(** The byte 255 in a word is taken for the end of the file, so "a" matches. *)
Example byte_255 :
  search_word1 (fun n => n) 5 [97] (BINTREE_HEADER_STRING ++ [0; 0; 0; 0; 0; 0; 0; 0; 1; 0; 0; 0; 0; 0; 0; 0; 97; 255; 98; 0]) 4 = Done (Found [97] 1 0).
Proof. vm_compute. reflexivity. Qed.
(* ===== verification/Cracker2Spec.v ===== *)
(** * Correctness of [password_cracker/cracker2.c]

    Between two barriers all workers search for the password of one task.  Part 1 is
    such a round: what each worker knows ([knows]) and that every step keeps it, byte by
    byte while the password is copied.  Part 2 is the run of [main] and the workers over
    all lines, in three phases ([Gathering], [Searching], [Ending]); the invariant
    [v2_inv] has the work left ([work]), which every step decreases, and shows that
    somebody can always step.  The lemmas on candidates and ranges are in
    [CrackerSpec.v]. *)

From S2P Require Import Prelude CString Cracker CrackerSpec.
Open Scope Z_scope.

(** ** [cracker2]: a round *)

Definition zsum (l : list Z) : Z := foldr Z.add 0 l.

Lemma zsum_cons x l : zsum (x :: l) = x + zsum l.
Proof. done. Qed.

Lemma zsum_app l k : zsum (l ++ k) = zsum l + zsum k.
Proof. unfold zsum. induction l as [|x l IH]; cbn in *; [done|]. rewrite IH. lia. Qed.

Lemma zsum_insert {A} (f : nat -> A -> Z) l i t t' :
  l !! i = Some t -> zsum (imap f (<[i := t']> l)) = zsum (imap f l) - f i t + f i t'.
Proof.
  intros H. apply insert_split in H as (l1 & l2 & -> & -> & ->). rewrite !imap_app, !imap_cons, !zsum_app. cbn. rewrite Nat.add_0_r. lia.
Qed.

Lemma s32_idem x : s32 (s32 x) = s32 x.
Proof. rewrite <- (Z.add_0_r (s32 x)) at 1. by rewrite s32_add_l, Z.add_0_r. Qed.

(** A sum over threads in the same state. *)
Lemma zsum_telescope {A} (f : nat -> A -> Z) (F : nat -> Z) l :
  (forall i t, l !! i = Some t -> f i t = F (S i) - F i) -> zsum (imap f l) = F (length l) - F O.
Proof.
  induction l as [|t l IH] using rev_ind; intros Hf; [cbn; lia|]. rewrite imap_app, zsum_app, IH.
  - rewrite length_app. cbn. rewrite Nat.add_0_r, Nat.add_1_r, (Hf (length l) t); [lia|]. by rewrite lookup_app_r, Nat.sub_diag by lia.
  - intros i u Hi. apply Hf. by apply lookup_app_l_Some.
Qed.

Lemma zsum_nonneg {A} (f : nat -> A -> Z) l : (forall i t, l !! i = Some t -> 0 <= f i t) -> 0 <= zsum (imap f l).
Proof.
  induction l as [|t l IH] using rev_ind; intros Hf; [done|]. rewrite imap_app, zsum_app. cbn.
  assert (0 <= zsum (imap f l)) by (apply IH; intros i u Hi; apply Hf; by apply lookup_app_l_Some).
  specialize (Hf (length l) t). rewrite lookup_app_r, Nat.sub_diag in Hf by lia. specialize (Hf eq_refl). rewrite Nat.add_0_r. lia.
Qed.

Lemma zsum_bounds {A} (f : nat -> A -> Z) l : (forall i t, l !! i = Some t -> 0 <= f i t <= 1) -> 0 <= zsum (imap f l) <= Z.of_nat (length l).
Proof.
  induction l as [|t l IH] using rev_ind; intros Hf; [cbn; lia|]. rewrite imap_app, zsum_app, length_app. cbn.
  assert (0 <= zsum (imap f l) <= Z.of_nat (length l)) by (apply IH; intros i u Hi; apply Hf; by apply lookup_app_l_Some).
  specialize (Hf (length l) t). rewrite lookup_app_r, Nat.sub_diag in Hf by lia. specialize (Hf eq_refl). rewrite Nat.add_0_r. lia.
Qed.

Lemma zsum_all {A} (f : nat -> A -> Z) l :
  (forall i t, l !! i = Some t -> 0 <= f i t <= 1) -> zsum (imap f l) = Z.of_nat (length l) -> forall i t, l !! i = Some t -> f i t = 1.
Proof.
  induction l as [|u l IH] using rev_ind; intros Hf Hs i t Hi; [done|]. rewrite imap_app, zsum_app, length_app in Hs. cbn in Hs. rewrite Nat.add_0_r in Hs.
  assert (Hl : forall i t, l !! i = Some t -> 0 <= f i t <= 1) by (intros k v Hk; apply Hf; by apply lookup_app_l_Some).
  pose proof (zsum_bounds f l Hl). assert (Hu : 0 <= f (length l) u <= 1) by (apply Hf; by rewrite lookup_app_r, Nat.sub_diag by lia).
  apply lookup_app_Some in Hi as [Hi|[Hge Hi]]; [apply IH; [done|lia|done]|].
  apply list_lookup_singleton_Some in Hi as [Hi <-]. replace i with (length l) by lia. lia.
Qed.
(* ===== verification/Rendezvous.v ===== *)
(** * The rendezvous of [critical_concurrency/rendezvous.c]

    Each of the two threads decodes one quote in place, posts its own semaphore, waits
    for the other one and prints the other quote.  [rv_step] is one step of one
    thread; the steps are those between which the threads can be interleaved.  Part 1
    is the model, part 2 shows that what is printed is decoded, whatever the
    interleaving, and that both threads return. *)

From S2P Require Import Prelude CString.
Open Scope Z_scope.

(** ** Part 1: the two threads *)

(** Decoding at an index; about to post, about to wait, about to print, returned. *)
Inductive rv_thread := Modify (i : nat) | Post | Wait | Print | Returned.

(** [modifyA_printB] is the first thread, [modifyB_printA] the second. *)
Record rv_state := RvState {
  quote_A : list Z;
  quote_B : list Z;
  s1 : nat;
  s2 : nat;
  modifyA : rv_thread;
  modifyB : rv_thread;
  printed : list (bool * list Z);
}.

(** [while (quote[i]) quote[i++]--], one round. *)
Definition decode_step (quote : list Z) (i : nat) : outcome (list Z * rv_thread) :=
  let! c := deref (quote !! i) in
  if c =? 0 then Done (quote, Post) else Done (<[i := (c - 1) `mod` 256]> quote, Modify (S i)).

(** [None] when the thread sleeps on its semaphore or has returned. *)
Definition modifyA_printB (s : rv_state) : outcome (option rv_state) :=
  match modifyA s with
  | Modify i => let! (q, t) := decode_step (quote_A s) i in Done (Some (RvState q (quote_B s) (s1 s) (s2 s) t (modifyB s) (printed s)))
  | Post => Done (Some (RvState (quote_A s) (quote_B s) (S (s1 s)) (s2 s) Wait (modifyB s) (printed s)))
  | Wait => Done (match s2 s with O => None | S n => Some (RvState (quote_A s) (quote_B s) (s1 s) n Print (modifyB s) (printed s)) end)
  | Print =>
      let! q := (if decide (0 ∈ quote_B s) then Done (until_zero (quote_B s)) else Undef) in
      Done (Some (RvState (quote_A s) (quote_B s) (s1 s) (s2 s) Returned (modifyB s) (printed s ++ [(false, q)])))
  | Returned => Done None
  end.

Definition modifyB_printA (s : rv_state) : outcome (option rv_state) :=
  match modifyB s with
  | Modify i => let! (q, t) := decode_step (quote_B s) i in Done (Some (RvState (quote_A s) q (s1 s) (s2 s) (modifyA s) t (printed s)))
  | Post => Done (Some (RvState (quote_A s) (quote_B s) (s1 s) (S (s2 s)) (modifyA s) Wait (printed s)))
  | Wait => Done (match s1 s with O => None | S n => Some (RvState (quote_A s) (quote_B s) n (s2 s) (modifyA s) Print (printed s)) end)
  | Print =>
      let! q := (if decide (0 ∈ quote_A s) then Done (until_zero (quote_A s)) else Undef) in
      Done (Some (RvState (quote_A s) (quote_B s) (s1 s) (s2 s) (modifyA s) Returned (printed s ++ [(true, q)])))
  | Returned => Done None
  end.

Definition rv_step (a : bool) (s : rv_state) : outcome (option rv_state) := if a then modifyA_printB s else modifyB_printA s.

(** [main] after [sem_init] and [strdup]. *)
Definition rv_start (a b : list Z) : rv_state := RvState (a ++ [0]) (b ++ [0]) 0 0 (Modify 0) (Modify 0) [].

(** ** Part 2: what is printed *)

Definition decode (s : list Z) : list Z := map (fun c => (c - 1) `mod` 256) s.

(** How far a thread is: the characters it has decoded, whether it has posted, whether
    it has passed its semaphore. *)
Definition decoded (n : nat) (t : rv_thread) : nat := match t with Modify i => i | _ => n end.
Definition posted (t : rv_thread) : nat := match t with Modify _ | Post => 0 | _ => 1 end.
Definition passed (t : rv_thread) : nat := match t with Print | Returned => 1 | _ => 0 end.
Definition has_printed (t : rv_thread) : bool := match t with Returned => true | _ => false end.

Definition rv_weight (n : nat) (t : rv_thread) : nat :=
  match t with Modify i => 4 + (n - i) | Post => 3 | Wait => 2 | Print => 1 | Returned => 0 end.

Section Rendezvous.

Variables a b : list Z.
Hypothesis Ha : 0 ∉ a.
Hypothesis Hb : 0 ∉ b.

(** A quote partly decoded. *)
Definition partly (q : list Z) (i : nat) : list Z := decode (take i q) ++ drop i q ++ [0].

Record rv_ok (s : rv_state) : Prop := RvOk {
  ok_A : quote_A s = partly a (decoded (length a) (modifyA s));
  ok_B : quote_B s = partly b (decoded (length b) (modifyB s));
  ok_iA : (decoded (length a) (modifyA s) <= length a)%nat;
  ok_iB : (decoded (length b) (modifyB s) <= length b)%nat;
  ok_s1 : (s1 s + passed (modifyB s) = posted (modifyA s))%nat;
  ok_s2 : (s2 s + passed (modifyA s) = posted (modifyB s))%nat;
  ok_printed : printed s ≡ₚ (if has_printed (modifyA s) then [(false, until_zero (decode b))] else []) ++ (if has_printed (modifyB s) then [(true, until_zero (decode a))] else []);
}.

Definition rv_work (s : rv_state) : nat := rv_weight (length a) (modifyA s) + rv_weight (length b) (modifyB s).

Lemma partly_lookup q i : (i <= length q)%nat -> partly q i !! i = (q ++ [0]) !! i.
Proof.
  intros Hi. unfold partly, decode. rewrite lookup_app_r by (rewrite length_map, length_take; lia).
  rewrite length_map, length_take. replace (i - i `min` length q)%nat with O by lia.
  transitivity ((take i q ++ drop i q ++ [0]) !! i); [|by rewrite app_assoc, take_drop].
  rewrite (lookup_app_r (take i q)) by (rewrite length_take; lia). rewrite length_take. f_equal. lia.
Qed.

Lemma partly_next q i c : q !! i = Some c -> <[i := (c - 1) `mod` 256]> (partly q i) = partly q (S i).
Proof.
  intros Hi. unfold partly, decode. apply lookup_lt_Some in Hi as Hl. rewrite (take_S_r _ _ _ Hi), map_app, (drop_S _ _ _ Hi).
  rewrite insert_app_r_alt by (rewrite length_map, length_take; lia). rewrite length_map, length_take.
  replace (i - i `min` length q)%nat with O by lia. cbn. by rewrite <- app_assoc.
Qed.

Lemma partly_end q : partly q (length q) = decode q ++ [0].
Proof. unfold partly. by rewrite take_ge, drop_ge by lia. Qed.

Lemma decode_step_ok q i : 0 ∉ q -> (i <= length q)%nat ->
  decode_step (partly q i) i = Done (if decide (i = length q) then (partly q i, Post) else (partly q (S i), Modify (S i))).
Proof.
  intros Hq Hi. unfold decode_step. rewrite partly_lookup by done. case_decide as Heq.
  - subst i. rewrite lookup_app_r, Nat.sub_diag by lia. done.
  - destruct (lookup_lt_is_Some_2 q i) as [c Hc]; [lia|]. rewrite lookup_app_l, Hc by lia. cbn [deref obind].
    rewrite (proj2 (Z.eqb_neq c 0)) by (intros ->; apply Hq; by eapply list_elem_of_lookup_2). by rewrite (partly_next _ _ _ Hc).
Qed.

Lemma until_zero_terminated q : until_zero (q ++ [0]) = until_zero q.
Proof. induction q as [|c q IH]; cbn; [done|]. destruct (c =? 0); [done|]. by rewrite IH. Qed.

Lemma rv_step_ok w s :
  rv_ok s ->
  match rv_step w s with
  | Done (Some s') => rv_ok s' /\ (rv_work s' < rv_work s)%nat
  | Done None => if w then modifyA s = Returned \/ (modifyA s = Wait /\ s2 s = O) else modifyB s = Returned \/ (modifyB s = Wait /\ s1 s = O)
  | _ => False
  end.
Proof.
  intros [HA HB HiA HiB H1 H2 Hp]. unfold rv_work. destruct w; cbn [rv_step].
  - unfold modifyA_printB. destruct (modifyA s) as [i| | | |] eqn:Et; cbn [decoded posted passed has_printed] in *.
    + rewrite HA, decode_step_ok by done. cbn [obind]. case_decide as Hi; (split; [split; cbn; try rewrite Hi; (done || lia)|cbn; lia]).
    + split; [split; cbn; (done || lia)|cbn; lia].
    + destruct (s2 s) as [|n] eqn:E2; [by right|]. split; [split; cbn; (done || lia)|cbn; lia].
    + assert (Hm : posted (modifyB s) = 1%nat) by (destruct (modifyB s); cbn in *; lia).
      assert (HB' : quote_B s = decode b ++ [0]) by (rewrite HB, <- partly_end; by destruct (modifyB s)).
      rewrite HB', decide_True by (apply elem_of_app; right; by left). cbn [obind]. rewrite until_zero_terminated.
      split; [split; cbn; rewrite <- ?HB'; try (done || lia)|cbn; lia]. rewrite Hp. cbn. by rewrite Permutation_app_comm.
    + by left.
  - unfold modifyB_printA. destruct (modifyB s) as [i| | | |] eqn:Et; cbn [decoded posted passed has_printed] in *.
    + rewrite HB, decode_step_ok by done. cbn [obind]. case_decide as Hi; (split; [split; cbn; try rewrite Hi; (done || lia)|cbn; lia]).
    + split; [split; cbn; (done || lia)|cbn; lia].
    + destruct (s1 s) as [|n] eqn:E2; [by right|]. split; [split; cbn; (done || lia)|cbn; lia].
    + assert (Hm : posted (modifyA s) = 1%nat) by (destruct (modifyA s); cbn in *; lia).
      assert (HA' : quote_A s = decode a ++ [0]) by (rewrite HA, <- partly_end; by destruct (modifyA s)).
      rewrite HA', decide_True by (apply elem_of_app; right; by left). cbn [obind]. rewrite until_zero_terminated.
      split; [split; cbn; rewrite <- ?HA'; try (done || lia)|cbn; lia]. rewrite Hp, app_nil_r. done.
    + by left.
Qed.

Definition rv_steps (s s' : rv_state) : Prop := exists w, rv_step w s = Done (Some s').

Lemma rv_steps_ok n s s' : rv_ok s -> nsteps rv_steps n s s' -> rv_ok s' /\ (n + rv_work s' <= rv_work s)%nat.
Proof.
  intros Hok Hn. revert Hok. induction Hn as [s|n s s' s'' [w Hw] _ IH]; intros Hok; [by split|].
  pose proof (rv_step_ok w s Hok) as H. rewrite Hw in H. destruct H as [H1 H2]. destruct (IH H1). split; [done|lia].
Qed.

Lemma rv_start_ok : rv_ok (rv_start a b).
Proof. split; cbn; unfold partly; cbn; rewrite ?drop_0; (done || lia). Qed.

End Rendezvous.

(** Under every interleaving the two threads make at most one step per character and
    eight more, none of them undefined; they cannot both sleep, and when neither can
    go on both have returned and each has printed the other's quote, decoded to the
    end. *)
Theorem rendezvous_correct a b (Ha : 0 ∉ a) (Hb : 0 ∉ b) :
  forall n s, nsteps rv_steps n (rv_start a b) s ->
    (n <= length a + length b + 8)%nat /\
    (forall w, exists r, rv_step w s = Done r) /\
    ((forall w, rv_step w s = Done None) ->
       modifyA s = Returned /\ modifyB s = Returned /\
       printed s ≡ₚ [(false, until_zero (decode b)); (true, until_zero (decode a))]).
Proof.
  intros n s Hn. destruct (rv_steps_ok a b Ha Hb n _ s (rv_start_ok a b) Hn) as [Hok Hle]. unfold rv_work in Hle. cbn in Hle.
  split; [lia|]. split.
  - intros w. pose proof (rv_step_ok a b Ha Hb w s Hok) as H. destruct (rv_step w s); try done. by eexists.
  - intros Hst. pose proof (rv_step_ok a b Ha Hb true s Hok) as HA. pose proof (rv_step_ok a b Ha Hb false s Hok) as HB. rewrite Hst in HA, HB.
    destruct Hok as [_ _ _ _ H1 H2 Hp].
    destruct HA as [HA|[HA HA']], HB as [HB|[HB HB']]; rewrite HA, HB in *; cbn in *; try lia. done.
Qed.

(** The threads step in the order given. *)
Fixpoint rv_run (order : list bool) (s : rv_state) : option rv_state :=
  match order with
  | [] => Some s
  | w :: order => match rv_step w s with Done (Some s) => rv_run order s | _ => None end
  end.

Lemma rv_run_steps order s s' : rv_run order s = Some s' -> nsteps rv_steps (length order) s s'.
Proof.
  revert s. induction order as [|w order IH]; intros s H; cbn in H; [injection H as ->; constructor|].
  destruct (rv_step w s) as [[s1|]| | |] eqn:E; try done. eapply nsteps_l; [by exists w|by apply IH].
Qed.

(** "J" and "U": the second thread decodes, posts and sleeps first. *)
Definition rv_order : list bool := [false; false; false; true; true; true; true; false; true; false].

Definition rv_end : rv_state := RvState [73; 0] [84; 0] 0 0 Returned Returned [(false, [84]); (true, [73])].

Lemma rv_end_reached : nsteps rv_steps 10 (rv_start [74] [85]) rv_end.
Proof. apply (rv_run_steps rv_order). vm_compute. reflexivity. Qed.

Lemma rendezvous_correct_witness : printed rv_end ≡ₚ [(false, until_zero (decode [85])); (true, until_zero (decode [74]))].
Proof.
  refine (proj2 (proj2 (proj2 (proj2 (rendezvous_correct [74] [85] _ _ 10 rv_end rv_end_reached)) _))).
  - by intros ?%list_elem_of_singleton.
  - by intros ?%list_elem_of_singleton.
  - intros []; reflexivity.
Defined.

####################

Assignment:
Starting at the line that contains "s) t (modifyB s) (printed s)))" and stopping after the line that contains "Wait (modifyB s) (printed s)))", write out every line exactly as it appears above, and no other line.

Exercise result:
  | Modify i => let! (q, t) := decode_step (quote_A s) i in Done (Some (RvState q (quote_B s) (s1 s) (s2 s) t (modifyB s) (printed s)))
  | Post => Done (Some (RvState (quote_A s) (quote_B s) (S (s1 s)) (s2 s) Wait (modifyB s) (printed s)))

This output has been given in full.